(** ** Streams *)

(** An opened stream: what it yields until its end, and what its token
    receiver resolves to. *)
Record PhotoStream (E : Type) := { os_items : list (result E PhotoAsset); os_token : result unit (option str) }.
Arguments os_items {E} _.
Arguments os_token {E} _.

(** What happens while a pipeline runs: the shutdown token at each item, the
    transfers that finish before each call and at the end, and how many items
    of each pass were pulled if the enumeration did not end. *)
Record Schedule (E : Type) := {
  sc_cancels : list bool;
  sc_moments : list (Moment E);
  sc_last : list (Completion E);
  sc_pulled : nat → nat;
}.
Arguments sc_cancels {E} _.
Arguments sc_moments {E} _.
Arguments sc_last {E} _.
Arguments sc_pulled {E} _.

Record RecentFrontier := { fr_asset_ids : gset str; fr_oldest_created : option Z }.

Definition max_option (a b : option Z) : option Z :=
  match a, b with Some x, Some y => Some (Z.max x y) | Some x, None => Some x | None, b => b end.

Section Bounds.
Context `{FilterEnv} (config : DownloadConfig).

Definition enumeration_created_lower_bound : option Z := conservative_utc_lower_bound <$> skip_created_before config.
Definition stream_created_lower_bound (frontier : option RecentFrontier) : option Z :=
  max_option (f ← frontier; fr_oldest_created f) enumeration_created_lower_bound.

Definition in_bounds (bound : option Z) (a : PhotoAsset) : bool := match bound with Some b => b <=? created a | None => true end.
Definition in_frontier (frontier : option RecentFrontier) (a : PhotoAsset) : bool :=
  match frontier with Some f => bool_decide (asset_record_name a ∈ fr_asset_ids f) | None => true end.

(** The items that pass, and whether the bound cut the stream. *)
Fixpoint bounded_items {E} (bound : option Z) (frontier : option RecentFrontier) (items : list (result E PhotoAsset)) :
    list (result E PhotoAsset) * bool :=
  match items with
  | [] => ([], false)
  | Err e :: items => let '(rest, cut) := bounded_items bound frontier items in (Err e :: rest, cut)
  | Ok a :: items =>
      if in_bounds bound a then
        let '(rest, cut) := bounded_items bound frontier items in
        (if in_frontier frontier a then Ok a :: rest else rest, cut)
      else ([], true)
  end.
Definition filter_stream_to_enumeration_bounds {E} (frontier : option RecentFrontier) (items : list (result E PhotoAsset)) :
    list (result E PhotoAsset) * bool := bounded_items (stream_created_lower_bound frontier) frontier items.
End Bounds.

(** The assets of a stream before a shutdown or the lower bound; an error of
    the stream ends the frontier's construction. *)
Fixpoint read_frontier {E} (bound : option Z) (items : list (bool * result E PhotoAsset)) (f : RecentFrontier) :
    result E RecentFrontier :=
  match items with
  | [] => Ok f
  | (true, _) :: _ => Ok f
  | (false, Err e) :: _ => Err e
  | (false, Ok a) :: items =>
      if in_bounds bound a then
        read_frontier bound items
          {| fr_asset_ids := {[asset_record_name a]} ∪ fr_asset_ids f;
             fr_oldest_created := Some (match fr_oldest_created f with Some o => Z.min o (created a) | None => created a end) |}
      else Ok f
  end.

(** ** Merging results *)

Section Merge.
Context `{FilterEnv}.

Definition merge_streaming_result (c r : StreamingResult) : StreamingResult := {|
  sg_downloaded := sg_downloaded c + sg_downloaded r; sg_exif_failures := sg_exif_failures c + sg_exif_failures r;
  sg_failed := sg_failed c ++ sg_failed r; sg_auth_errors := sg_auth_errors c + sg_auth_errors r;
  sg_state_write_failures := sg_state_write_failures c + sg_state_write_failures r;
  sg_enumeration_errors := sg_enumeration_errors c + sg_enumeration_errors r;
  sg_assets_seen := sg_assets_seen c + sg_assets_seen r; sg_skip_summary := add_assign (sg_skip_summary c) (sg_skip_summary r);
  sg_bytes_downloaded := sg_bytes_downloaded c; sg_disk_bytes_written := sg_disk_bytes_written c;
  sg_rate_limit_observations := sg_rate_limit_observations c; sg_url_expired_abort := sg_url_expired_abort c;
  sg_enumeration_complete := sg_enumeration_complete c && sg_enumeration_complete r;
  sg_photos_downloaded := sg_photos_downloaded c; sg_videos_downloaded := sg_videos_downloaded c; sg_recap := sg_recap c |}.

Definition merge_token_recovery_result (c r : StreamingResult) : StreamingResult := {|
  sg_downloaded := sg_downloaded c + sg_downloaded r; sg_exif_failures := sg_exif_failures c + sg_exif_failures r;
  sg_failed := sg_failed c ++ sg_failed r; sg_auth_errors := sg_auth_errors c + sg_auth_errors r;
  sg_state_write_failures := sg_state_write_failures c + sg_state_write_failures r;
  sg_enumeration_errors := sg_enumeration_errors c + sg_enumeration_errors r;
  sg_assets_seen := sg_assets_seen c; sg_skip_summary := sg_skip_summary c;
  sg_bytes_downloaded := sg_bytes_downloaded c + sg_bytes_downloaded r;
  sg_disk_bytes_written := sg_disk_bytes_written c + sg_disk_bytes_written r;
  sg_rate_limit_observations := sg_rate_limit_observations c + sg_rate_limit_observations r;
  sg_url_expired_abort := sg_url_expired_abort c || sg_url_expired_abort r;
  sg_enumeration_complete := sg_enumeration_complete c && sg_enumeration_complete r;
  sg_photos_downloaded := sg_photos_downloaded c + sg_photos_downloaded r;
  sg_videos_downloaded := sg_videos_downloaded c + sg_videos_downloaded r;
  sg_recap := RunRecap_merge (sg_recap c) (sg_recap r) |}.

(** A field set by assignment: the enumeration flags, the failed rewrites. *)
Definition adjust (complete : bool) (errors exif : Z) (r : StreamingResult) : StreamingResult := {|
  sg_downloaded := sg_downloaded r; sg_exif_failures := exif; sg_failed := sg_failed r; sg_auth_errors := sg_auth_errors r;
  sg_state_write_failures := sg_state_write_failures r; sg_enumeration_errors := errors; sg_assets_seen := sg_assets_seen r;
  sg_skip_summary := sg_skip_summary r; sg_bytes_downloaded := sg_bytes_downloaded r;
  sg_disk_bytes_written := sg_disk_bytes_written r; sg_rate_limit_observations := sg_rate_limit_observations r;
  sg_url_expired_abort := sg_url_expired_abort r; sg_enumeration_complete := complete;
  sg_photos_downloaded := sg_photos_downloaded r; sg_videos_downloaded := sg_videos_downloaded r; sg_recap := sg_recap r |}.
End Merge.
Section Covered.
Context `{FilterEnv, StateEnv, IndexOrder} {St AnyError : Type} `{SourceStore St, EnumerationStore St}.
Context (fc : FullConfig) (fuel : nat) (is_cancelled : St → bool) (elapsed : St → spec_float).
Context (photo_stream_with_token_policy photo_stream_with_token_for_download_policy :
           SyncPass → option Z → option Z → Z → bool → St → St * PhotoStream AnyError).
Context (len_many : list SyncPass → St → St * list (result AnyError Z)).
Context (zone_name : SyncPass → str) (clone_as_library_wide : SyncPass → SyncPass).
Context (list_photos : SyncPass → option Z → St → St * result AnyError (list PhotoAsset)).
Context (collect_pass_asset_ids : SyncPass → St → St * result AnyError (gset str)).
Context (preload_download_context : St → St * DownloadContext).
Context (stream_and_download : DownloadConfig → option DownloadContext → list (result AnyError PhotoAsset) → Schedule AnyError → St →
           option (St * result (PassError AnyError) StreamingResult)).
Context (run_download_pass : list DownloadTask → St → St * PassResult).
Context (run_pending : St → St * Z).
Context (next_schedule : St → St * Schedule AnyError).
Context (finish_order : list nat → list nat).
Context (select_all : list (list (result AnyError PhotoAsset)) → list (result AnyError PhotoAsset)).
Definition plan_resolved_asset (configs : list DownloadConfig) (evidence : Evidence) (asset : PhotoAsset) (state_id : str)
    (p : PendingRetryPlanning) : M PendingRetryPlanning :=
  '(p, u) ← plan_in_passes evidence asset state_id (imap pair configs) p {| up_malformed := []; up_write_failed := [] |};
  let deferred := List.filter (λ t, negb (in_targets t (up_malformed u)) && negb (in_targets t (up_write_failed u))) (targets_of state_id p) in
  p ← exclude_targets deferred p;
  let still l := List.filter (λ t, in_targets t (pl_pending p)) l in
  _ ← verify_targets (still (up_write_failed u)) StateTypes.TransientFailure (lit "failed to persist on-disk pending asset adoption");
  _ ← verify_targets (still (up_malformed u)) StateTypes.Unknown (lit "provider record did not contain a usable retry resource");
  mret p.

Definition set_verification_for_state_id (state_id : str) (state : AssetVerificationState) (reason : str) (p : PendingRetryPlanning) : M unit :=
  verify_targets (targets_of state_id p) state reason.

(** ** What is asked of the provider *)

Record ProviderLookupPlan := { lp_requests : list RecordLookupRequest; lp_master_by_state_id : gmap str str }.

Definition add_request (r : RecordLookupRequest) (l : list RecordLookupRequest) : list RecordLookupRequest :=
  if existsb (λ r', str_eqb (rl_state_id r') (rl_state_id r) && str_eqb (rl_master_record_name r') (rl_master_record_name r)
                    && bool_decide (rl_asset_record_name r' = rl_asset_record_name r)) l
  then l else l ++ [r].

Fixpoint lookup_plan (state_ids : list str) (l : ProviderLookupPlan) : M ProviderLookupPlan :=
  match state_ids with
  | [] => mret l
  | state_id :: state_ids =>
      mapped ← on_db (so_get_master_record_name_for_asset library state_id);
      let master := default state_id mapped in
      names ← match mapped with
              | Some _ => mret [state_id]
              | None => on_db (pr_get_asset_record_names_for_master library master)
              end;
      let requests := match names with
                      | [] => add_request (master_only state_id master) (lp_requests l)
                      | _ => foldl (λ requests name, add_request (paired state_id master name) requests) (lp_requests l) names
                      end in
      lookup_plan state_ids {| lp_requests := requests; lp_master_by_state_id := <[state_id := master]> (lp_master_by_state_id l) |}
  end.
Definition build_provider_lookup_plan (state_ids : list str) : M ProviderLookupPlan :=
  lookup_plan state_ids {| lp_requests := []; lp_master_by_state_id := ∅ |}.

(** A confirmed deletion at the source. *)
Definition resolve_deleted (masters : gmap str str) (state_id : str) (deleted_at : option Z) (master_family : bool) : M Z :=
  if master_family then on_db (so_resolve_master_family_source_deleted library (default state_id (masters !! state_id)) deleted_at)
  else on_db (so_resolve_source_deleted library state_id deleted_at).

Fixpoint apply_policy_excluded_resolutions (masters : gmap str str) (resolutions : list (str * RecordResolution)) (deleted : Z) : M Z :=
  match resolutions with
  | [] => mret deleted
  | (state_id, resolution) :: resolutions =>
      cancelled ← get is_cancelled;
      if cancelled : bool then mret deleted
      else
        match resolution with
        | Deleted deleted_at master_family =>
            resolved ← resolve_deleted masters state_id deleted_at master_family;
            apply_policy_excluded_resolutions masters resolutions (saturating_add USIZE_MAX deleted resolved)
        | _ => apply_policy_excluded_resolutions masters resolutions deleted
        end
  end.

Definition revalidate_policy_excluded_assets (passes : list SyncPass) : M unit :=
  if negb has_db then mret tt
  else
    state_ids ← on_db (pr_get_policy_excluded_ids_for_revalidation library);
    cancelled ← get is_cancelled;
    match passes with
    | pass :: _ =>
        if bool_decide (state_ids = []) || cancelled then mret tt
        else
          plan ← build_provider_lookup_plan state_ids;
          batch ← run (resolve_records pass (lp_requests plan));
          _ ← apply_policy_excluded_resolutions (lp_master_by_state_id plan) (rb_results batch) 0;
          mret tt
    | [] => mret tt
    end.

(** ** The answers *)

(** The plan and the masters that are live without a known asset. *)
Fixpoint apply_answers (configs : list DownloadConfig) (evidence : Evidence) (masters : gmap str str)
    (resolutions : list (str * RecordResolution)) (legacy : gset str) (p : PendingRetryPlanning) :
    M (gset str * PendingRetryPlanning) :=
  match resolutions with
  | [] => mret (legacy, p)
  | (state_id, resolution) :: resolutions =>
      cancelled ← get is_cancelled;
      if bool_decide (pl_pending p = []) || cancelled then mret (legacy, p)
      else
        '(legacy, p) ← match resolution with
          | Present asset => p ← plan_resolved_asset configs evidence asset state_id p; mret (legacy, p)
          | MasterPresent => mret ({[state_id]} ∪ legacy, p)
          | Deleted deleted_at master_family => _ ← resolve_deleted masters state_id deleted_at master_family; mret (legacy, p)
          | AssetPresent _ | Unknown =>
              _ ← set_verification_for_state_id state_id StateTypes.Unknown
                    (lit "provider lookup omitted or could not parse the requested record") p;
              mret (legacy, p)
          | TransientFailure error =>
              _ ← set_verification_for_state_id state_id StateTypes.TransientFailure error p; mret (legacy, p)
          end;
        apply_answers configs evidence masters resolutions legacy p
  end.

=====

- Work instructions
Copy each line containing the word "still" from the data.

- Exercise output
  let still l := List.filter (λ t, in_targets t (pl_pending p)) l in
  _ ← verify_targets (still (up_write_failed u)) StateTypes.TransientFailure (lit "failed to persist on-disk pending asset adoption");
  _ ← verify_targets (still (up_malformed u)) StateTypes.Unknown (lit "provider record did not contain a usable retry resource");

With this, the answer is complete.